A year ago this month, it appeared that California was starting in the same direction. Gov. Gavin Newsom proposed $220 million in the state budget for hiring math coaches; the money appeared in Newsom’s May budget revision, then vanished in final budget negotiations, said Cole Samson, assistant superintendent of curriculum and instruction for the Kern County Superintendent of Schools.
But a $50 million budget over two years did survive for the first step, the Mathematics Professional Learning Project, which Samson has been leading over the past year.
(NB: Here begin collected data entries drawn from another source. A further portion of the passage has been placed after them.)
(** * traveldays: the day-accounting engine of [streamlit_app.py]

    A shallow embedding of the computational part of the script: the
    per-range validation loop, the annual clip, the longest single stay and
    the rolling 365-day maximum (day expansion, [sorted(set(...))] and the
    two-pointer scan), followed by the properties of the specification.

    A [datetime.date] is represented by its proleptic Gregorian ordinal
    ([date.toordinal()]): comparison of dates is comparison of ordinals,
    [(e - s).days] is the difference of ordinals and [s + timedelta(days=d)]
    is addition.  Python integers are unbounded, hence [Z]. *)

From Stdlib Require Import ZArith List Bool Lia Permutation Sorted.
Import ListNotations.
Open Scope Z_scope.

(** ** Calendar dates *)

Module Calendar.

Definition date := Z.

(** [datetime._is_leap] *)
Definition is_leap (year : Z) : bool :=
  (year mod 4 =? 0) && (negb (year mod 100 =? 0) || (year mod 400 =? 0)).

(** [datetime._days_before_year] *)
Definition days_before_year (year : Z) : Z :=
  let y := year - 1 in
  y * 365 + y / 4 - y / 100 + y / 400.

(** [datetime._DAYS_BEFORE_MONTH], months 1..12 *)
Definition DAYS_BEFORE_MONTH : list Z :=
  [0; 31; 59; 90; 120; 151; 181; 212; 243; 273; 304; 334].

(** [datetime._days_before_month] *)
Definition days_before_month (year month : Z) : Z :=
  nth (Z.to_nat (month - 1)) DAYS_BEFORE_MONTH 0
  + (if (2 <? month) && is_leap year then 1 else 0).

(** [date(year, month, day)], as [datetime._ymd2ord] *)
Definition mkdate (year month day : Z) : date :=
  days_before_year year + days_before_month year month + day.

End Calendar.

Import Calendar.

(** ** The engine *)

(** One row of [trip_data]: the range label [i + 1], the original range, the
    stay length and the days inside the target year. *)
Record row := mkRow {
  Range : Z;
  Original_Stay : date * date;
  Stay_Length : Z;
  Days_in_year : Z
}.

(** The variables the first loop updates, with the indices of the ranges
    for which [st.error] was emitted. *)
Record loop_state := mkState {
  trip_data : list row;
  valid_intervals : list (date * date);
  longest_single_stay : Z;
  range_errors : list Z
}.

Definition init_state : loop_state := mkState [] [] 0 [].

Definition year_start (target_year : Z) : date := mkdate target_year 1 1.
Definition year_end (target_year : Z) : date := mkdate target_year 12 31.

(** The body of [for i in range(int(num_trips))], lines 60-91, with the two
    dates read from the widgets passed as [(start, end)]. *)
Definition loop_body (target_year : Z) (st : loop_state) (i : Z)
    (r : date * date) : loop_state :=
  let '(start, end_) := r in
  if end_ <? start then
    let days_in_year := 0 in
    let stay_length := 0 in
    mkState (trip_data st ++ [mkRow (i + 1) r stay_length days_in_year])
            (valid_intervals st)
            (longest_single_stay st)
            (range_errors st ++ [i + 1])
  else
    let stay_length := (end_ - start) + 1 in
    let longest := Z.max (longest_single_stay st) stay_length in
    let valid := valid_intervals st ++ [(start, end_)] in
    let effective_start := Z.max start (year_start target_year) in
    let effective_end := Z.min end_ (year_end target_year) in
    let days_in_year :=
      if effective_start >? effective_end then 0
      else (effective_end - effective_start) + 1 in
    mkState (trip_data st ++ [mkRow (i + 1) r stay_length days_in_year])
            valid longest (range_errors st).

(** The loop itself: [i] counts from [i0]. *)
Fixpoint run_loop (target_year : Z) (st : loop_state) (i : Z)
    (ranges : list (date * date)) : loop_state :=
  match ranges with
  | [] => st
  | r :: rest => run_loop target_year (loop_body target_year st i r) (i + 1) rest
  end.

(** [sum(row[...] for row in trip_data)], line 99 *)
Definition sum (l : list Z) : Z := fold_left Z.add l 0.

Definition total_days (rows : list row) : Z := sum (map Days_in_year rows).

(** *** Rolling window *)

(** [for d in range(delta + 1): all_days.append(s + timedelta(days=d))] *)
Fixpoint expand_from (s : date) (d : Z) (count : nat) : list date :=
  match count with
  | O => []
  | S c => (s + d) :: expand_from s (d + 1) c
  end.

Definition expand (r : date * date) : list date :=
  let '(s, e) := r in
  let delta := e - s in
  expand_from s 0 (Z.to_nat (delta + 1)).

(** Lines 150-154 *)
Definition collect_days (intervals : list (date * date)) : list date :=
  flat_map expand intervals.

(** [set(...)]: one occurrence of each element is kept. *)
Definition set (l : list date) : list date := nodup Z.eq_dec l.

(** [sorted(...)]: a stable sort by ascending order. *)
Fixpoint insert (x : date) (l : list date) : list date :=
  match l with
  | [] => [x]
  | y :: t => if x <=? y then x :: y :: t else y :: insert x t
  end.

Definition sorted (l : list date) : list date := fold_right insert [] l.

(** [all_days[k]]; the scan only reads positions below [len(all_days)]. *)
Definition at_ (all_days : list date) (k : nat) : date := nth k all_days 0.

(** The inner [while j < n and all_days[j] - all_days[i] <= 364 days]; the
    loop runs at most [n - j] times, which is what [fuel] counts. *)
Fixpoint inner_while (all_days : list date) (i j : nat) (fuel : nat) : nat :=
  match fuel with
  | O => j
  | S f =>
      if (j <? length all_days)%nat && (at_ all_days j - at_ all_days i <=? 364)
      then inner_while all_days i (S j) f
      else j
  end.

Record scan_state := mkScan {
  sc_i : nat;
  sc_j : nat;
  max_days_365 : Z;
  max_i : nat;
  max_j : nat
}.

(** One turn of the outer [while i < n], lines 167-174. *)
Definition outer_body (all_days : list date) (s : scan_state) : scan_state :=
  let i := sc_i s in
  let j := inner_while all_days i (sc_j s) (length all_days - sc_j s) in
  let window_size := Z.of_nat j - Z.of_nat i in
  if window_size >? max_days_365 s
  then mkScan (S i) j window_size i (j - 1)
  else mkScan (S i) j (max_days_365 s) (max_i s) (max_j s).

(** The outer loop; it runs [n - i] times. *)
Fixpoint outer_while (all_days : list date) (s : scan_state) (fuel : nat)
    : scan_state :=
  match fuel with
  | O => s
  | S f =>
      if (sc_i s <? length all_days)%nat
      then outer_while all_days (outer_body all_days s) f
      else s
  end.

Record rolling := mkRolling {
  maxDays : Z;
  windowStart : option date;
  windowEnd : option date
}.

(** Lines 159-177 on the sorted, duplicate-free [all_days]. *)
Definition scan (all_days : list date) : scan_state :=
  outer_while all_days (mkScan 0 0 0 0 0) (length all_days).

(** Lines 144-177 *)
Definition rolling_window (intervals : list (date * date)) : rolling :=
  match intervals with
  | [] => mkRolling 0 None None
  | _ =>
      let all_days := sorted (set (collect_days intervals)) in
      match all_days with
      | [] => mkRolling 0 None None
      | _ =>
          let s := scan all_days in
          mkRolling (max_days_365 s)
                    (Some (at_ all_days (max_i s)))
                    (Some (at_ all_days (max_j s)))
      end
  end.

(** The outputs the presentation layer consumes. *)
Record analysis := mkAnalysis {
  perRange : list row;
  errors : list Z;
  totalDaysInYear : Z;
  longestSingleStay : Z;
  rollingWindow : rolling
}.

Definition computeStayAnalysis (ranges : list (date * date)) (target_year : Z)
    : analysis :=
  let st := run_loop target_year init_state 0 ranges in
  mkAnalysis (trip_data st) (range_errors st)
             (total_days (trip_data st))
             (longest_single_stay st)
             (rolling_window (valid_intervals st)).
The project is a network of regional county offices of education and the university-led California Mathematics Project, creating a statewide system of support for districts’ math leaders and coaches.
“Now we have to follow through with the money to districts to get the coaches so that they can engage meaningfully in the learning,” Samson said. “We have so many young teachers in the system who should have access to a coach or a mentor, especially in the early grades, to help them build their own confidence with math and then how to teach math.”
Instead, the opposite is happening in districts that are making cuts; coaches are being reassigned to the classroom, Samson said.
Samson was on the educator advisory commission for the 2023 math framework commission and endorses its emphasis on developing students’ understanding of math concepts. “I am a full believer that teaching towards the big ideas will make a lot more sense for kids to interconnect math domains,” he said. “But that’s not a one day PD – it’s an ongoing experience.”
Huffaker said the point is not to replicate Alabama directly, “but that sustained state prioritization in mathematics can be built through linked policy, funding, and support structures.”
Marshall Tuck, a leader of the state’s literacy reforms as CEO of the nonprofit EdVoice, agreed. EdVoice is now co-sponsoring legislation to require an early-grade math screener to identify students struggling with math.
“We need a comprehensive strategy for math,” he said.